[Dataset records]
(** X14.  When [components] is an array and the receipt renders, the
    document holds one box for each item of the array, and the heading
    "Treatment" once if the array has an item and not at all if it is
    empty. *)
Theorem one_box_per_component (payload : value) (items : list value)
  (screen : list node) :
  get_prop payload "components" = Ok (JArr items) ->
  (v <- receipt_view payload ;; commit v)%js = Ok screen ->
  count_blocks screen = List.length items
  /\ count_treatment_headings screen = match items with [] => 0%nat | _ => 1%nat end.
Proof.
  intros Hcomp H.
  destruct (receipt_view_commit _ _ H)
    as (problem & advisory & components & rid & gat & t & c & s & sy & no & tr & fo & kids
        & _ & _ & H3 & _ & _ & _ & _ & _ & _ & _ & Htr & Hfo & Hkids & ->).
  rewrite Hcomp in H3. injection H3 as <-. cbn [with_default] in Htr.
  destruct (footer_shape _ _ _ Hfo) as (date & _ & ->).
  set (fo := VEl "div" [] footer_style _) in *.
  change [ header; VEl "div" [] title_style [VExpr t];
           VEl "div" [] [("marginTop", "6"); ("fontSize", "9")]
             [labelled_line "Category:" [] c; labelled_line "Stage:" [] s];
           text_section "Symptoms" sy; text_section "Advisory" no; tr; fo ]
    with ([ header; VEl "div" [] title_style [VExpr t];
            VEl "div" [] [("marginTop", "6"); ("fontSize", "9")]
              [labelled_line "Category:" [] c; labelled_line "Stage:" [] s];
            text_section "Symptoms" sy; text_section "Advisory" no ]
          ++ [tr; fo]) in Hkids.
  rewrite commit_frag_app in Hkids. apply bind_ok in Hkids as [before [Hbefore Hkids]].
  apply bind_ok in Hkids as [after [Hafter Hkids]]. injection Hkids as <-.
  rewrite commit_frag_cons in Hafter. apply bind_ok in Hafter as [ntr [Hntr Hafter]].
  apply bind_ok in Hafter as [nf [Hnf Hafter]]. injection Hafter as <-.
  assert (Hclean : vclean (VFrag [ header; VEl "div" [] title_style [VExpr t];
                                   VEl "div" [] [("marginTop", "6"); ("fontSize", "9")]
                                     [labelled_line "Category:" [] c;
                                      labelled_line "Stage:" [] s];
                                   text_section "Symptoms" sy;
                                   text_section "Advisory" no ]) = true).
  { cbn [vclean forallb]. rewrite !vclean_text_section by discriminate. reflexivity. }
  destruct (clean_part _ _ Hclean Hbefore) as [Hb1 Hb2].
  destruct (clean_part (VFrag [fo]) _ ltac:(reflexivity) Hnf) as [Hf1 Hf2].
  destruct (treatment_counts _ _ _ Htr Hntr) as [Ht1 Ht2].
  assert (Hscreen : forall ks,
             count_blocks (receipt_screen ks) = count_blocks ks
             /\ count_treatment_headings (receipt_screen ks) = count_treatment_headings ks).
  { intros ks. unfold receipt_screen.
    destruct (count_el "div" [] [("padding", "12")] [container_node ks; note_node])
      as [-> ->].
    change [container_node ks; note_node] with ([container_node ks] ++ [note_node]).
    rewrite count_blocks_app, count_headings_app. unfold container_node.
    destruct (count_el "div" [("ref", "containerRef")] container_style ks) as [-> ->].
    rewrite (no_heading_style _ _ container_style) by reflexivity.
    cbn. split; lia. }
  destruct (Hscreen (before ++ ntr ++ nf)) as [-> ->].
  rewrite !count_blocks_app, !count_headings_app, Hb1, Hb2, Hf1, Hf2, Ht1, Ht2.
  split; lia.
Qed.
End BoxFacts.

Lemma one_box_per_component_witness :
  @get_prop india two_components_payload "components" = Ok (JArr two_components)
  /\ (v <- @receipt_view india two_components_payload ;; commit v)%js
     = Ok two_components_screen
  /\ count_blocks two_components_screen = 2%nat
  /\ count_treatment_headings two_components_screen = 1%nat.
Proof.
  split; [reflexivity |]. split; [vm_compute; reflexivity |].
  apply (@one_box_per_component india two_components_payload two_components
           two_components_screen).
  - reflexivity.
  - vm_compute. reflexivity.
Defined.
---
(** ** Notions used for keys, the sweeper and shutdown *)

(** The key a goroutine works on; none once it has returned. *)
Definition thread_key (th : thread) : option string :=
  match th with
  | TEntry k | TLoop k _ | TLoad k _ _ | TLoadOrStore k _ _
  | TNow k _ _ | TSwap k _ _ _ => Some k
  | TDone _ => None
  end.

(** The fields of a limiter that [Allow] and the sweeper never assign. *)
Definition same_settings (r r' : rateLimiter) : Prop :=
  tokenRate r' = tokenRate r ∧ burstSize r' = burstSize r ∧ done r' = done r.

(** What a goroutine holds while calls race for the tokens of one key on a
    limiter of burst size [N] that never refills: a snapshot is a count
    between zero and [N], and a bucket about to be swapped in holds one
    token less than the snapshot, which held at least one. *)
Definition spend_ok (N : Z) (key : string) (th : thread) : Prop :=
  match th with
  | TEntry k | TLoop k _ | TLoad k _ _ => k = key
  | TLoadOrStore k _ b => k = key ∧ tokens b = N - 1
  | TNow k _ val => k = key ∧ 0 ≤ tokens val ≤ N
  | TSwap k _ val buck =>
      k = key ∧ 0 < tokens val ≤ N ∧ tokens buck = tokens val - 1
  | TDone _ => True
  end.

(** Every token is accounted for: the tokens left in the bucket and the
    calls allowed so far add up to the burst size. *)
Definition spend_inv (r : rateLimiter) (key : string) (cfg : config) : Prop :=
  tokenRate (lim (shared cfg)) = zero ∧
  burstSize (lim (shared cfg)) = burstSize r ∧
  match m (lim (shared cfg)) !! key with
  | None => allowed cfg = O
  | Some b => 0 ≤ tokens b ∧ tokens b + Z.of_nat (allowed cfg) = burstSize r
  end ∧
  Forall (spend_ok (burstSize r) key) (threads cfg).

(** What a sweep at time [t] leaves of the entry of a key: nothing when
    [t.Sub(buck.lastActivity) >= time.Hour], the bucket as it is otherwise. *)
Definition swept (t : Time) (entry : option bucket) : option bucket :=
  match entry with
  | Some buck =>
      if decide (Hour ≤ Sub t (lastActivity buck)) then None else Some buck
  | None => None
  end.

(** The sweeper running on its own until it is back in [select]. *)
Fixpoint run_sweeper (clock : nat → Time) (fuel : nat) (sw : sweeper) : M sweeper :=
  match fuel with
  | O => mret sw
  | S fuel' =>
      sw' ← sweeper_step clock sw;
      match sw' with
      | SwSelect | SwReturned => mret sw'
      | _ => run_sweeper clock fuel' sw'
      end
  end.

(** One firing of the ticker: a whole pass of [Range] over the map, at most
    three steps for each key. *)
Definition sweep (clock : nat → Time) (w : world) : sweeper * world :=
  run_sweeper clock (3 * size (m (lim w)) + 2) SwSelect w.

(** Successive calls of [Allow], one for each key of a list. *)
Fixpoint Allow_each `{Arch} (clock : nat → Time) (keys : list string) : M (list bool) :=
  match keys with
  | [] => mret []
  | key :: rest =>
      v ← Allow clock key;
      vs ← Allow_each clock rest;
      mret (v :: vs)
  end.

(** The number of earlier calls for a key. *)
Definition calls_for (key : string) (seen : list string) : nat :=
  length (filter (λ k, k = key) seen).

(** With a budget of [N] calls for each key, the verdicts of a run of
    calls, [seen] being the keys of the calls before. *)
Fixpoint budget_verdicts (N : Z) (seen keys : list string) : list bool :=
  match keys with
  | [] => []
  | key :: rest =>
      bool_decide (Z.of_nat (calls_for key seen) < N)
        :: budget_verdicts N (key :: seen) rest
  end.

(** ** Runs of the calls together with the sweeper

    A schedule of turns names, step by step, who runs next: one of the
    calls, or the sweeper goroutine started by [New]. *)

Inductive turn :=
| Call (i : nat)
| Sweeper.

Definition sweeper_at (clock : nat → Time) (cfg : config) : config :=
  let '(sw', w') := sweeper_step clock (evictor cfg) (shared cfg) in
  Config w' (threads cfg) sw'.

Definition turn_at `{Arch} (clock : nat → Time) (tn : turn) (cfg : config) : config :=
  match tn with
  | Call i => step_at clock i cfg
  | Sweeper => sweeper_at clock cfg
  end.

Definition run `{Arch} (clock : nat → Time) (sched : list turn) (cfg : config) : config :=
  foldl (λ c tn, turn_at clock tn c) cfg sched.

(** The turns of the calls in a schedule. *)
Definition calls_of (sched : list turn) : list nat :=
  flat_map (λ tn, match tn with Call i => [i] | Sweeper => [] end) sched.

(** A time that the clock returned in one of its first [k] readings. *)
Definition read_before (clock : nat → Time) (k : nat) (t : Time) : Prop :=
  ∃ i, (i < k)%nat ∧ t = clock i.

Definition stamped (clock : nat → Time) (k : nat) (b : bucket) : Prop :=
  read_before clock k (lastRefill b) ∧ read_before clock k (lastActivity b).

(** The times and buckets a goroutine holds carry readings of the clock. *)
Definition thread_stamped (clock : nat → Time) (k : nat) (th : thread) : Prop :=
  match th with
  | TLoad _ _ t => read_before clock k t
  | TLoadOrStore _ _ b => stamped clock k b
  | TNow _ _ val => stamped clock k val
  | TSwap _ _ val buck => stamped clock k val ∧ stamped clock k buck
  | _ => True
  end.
==
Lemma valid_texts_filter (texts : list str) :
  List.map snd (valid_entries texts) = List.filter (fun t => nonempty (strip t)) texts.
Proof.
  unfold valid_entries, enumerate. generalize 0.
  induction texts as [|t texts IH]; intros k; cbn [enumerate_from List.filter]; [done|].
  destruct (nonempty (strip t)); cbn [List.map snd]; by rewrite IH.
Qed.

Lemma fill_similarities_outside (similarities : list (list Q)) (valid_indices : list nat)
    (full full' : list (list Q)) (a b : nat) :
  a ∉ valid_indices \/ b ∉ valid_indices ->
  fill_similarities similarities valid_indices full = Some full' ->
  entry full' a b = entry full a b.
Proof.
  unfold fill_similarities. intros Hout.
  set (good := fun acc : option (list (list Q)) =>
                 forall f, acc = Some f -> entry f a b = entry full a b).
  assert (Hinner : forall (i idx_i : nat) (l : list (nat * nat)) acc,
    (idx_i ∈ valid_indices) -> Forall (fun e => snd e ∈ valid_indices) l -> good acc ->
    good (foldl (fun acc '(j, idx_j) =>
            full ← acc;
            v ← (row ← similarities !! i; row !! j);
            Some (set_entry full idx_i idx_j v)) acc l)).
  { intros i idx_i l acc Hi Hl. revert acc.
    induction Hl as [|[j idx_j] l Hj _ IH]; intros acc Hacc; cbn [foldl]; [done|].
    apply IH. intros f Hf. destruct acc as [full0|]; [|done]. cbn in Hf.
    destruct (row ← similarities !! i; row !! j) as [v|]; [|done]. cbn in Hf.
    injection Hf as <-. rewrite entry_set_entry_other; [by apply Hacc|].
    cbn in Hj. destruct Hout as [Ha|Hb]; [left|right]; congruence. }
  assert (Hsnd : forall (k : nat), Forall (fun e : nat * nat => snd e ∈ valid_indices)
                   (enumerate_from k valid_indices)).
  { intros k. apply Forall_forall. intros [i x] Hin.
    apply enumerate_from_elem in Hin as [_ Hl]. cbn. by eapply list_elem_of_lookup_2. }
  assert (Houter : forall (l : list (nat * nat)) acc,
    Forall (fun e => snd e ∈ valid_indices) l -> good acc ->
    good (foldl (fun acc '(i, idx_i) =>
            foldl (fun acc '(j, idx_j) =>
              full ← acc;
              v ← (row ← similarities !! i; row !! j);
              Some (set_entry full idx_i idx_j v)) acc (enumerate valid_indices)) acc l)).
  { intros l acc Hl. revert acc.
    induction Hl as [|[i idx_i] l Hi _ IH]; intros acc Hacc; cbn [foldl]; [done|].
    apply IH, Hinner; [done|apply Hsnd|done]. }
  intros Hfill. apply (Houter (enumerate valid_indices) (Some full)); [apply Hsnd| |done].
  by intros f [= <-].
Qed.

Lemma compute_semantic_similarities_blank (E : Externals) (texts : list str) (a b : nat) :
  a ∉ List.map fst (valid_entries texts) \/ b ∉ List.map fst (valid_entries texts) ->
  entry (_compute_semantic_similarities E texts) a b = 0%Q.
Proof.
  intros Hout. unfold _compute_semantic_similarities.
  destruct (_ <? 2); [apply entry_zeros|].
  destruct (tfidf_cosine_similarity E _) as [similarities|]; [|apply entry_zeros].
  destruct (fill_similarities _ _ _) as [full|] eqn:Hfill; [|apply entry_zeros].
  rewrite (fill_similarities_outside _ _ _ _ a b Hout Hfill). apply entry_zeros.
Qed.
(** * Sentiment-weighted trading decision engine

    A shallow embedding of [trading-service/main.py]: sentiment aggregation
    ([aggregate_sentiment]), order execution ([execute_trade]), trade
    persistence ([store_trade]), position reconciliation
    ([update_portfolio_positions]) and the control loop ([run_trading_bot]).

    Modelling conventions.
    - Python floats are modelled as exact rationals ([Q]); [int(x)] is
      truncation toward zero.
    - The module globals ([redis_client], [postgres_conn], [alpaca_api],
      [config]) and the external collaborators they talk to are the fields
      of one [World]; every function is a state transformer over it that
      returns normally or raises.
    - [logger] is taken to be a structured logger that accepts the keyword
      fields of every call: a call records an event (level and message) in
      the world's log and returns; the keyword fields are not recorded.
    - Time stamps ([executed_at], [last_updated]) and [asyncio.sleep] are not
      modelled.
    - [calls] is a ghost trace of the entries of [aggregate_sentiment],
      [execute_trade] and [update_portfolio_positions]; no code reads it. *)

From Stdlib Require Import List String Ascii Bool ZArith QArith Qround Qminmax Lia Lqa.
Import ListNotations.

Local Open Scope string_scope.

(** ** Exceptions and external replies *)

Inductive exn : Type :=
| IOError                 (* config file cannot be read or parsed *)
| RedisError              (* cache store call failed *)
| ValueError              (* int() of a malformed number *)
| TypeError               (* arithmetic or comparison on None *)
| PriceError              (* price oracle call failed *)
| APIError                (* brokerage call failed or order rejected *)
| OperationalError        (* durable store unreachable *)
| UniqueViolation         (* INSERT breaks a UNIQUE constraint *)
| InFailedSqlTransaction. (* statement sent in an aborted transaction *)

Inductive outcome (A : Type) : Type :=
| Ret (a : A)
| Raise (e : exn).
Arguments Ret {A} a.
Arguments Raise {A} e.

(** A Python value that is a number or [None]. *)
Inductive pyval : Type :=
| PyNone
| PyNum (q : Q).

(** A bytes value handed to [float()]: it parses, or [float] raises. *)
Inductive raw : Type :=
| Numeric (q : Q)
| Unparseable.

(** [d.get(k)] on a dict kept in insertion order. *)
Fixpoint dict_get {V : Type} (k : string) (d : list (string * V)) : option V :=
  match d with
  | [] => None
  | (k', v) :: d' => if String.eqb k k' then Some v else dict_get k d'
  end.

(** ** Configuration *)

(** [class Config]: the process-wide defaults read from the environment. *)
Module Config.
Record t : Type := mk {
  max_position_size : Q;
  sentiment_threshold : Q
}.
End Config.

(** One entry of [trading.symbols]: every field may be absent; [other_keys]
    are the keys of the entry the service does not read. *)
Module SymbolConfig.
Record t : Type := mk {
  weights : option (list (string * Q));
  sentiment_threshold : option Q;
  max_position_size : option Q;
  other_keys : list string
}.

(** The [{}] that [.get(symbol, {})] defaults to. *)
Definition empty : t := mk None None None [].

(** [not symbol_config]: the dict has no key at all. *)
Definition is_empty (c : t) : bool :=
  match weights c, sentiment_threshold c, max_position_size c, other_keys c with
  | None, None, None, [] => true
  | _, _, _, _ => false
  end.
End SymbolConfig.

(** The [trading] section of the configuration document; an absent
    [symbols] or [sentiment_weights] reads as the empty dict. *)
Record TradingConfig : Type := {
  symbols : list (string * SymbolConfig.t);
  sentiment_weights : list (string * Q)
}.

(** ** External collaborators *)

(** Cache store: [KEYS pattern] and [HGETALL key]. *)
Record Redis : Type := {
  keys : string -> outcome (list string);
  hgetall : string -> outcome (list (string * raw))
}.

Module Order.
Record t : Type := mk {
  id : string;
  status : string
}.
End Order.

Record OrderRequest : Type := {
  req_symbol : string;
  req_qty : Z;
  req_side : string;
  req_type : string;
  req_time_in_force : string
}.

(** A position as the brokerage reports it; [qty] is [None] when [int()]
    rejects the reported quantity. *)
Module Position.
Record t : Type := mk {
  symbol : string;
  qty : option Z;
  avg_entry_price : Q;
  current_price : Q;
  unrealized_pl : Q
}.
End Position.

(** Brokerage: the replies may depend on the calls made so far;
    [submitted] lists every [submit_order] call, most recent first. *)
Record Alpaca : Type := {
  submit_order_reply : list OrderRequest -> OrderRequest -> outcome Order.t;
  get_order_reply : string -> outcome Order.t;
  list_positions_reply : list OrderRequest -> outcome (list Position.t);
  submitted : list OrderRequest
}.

What to do –
Only those lines of the entries above that run from the line containing "(** What a goroutine" to the line containing "cfg) = burstSize r", both included, should be transcribed exactly.

Response area –
(** What a goroutine holds while calls race for the tokens of one key on a
    limiter of burst size [N] that never refills: a snapshot is a count
    between zero and [N], and a bucket about to be swapped in holds one
    token less than the snapshot, which held at least one. *)
Definition spend_ok (N : Z) (key : string) (th : thread) : Prop :=
  match th with
  | TEntry k | TLoop k _ | TLoad k _ _ => k = key
  | TLoadOrStore k _ b => k = key ∧ tokens b = N - 1
  | TNow k _ val => k = key ∧ 0 ≤ tokens val ≤ N
  | TSwap k _ val buck =>
      k = key ∧ 0 < tokens val ≤ N ∧ tokens buck = tokens val - 1
  | TDone _ => True
  end.

(** Every token is accounted for: the tokens left in the bucket and the
    calls allowed so far add up to the burst size. *)
Definition spend_inv (r : rateLimiter) (key : string) (cfg : config) : Prop :=
  tokenRate (lim (shared cfg)) = zero ∧
  burstSize (lim (shared cfg)) = burstSize r ∧
  match m (lim (shared cfg)) !! key with
  | None => allowed cfg = O
  | Some b => 0 ≤ tokens b ∧ tokens b + Z.of_nat (allowed cfg) = burstSize r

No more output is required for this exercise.